As a workaround the AVX512-IFMA instructions support can be disabled at
runtime by setting the environment variable OPENSSL_ia32cap:
OPENSSL_ia32cap=:~0x200000
The FIPS provider is not affected by this issue.
๐@cveNotify
๐จ CVE-2022-41763
An issue was discovered in NOKIA AMS 9.7.05. Remote Code Execution exists via the debugger of the ipAddress variable. A remote user, authenticated to the AMS server, could inject code in the PING function. The privileges of the command executed depend on the user that runs the service.
๐@cveNotify
An issue was discovered in NOKIA AMS 9.7.05. Remote Code Execution exists via the debugger of the ipAddress variable. A remote user, authenticated to the AMS server, could inject code in the PING function. The privileges of the command executed depend on the user that runs the service.
๐@cveNotify
www.gruppotim.it
Vulnerability Research & Advisor
๐จ CVE-2023-38836
File Upload vulnerability in BoidCMS v.2.0.0 allows a remote attacker to execute arbitrary code by adding a GIF header to bypass MIME type checks.
๐@cveNotify
File Upload vulnerability in BoidCMS v.2.0.0 allows a remote attacker to execute arbitrary code by adding a GIF header to bypass MIME type checks.
๐@cveNotify
๐จ CVE-2023-3375
Unrestricted Upload of File with Dangerous Type vulnerability in Unisign Bookreen allows OS Command Injection.This issue affects Bookreen: before 3.0.0.
๐@cveNotify
Unrestricted Upload of File with Dangerous Type vulnerability in Unisign Bookreen allows OS Command Injection.This issue affects Bookreen: before 3.0.0.
๐@cveNotify
๐จ CVE-2023-41908
Cerebrate before 1.15 lacks the Secure attribute for the session cookie.
๐@cveNotify
Cerebrate before 1.15 lacks the Secure attribute for the session cookie.
๐@cveNotify
GitHub
chg: [config] Force usage of secure cookie for session and csrf proteโฆ ยท cerebrate-project/cerebrate@9be8105
โฆction
๐จ CVE-2015-1391
Aruba AirWave before 8.0.7 allows bypass of a CSRF protection mechanism.
๐@cveNotify
Aruba AirWave before 8.0.7 allows bypass of a CSRF protection mechanism.
๐@cveNotify
๐จ CVE-2023-30722
Protection Mechanism Failure in bc_tui trustlet from Samsung Blockchain Keystore prior to version 1.3.13.5 allows local attacker to execute arbitrary code.
๐@cveNotify
Protection Mechanism Failure in bc_tui trustlet from Samsung Blockchain Keystore prior to version 1.3.13.5 allows local attacker to execute arbitrary code.
๐@cveNotify
๐จ CVE-2023-31242
An authentication bypass vulnerability exists in the OAS Engine functionality of Open Automation Software OAS Platform v18.00.0072. A specially-crafted series of network requests can lead to arbitrary authentication.
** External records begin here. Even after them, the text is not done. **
(** * Telegram agent pool: lifecycle and behaviour orchestration

    A shallow embedding of the TypeScript sources of the Telegram plugin
    (types.ts, TelegramStorage.ts, AiReplyEngine.ts, BaseAgent.ts,
    BotAgent.ts, UserBotAgent.ts, AgentManager.ts, TelegramPlugin.ts) and
    the properties of the agent engine established over it.

    Conventions of the embedding.
    - Every method is a computation in [M S], a state-and-exception monad
      over the process environment [Env] and the receiver object [S]; a
      [Throw] keeps the state reached so far, as a JavaScript exception does.
    - Behaviour objects live in [heap] and are passed by reference ([loc]),
      because the broadcast pass mutates one of them in place; the SQLite
      columns hold JSON text, hence values ([snapshot]).
    - The transport libraries, the completion API, node-cron and randomUUID
      are external: every request is appended to [wire] and answered by the
      oracle [w_answer] of the [World], which sees the requests made so far.
    - An async function started without [await] ([run()], [runParser()]) is
      recorded in [tasks]; its body is a definition of its own, and the part
      of it that JavaScript runs before its first [await] is taken together
      with the rest.  Awaited calls are taken one after the other.
    - Calls on the SQLite store succeed where every NOT NULL column is
      bound to a value that is always there; [saveAgent] binds the name and
      the type tag the caller of [create] passed, and throws when one of
      them is undefined.
    - [AgentManager.init], the monitor handlers and [runParser] have no
      part in the properties below; of the latter two only the registration
      is embedded.
    - Logger calls have no effect on the modelled state and are left out.
    - A JavaScript string is a [string]; [toLowerCase] folds the ASCII
      letters only.  [new Date().toISOString()] is the clock reading [clock]
      (milliseconds), kept as a number. *)

From stdpp Require Import gmap strings list.
From Stdlib Require Import ZArith Ascii.

Local Open Scope Z_scope.
Local Open Scope string_scope.
Local Open Scope list_scope.

(** ** JavaScript strings *)

Definition lower_ascii (c : ascii) : ascii :=
  let n := nat_of_ascii c in
  if ((65 <=? n) && (n <=? 90))%nat then ascii_of_nat (n + 32) else c.

Fixpoint toLowerCase (s : string) : string :=
  match s with
  | EmptyString => EmptyString
  | String c s' => String (lower_ascii c) (toLowerCase s')
  end.

(** [s.includes(sub)] *)
Fixpoint includes (s sub : string) : bool :=
  if String.prefix sub s then true
  else match s with
       | EmptyString => false
       | String _ s' => includes s' sub
       end.

(** [s.slice(0, n)] *)
Definition slice0 (n : nat) (s : string) : string := String.substring 0 n s.

(** The one-character string "…" both [safeRecord] and [aiReply] use. *)
Definition ellipsis : string := "…".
An attacker can send a sequence of requests to trigger this vulnerability.
๐@cveNotify
An authentication bypass vulnerability exists in the OAS Engine functionality of Open Automation Software OAS Platform v18.00.0072. A specially-crafted series of network requests can lead to arbitrary authentication. An attacker can send a sequence of requests to trigger this vulnerability.
๐@cveNotify
๐จ CVE-2023-4480
Due to an out-of-date dependency in the โFusion File Managerโ component accessible through the admin panel, an attacker can send a crafted request that allows them to read the contents of files on the system accessible within the privileges of the running process. Additionally, they may write files to arbitrary locations, provided the files pass the applicationโs mime-type and file extension validation.
๐@cveNotify
Due to an out-of-date dependency in the โFusion File Managerโ component accessible through the admin panel, an attacker can send a crafted request that allows them to read the contents of files on the system accessible within the privileges of the running process. Additionally, they may write files to arbitrary locations, provided the files pass the applicationโs mime-type and file extension validation.
๐@cveNotify
Blackduck
CyRC Vulnerability Advisory: CVE-2023-2453 Local File Inclusion in Forum Infusion and CVE-2023-4480 Arbitrary File Read in Fusionโฆ
Black Duck researcher discovers vulnerabilities CVE-2023-2453, CVE-2023-4480 in PHPFusion.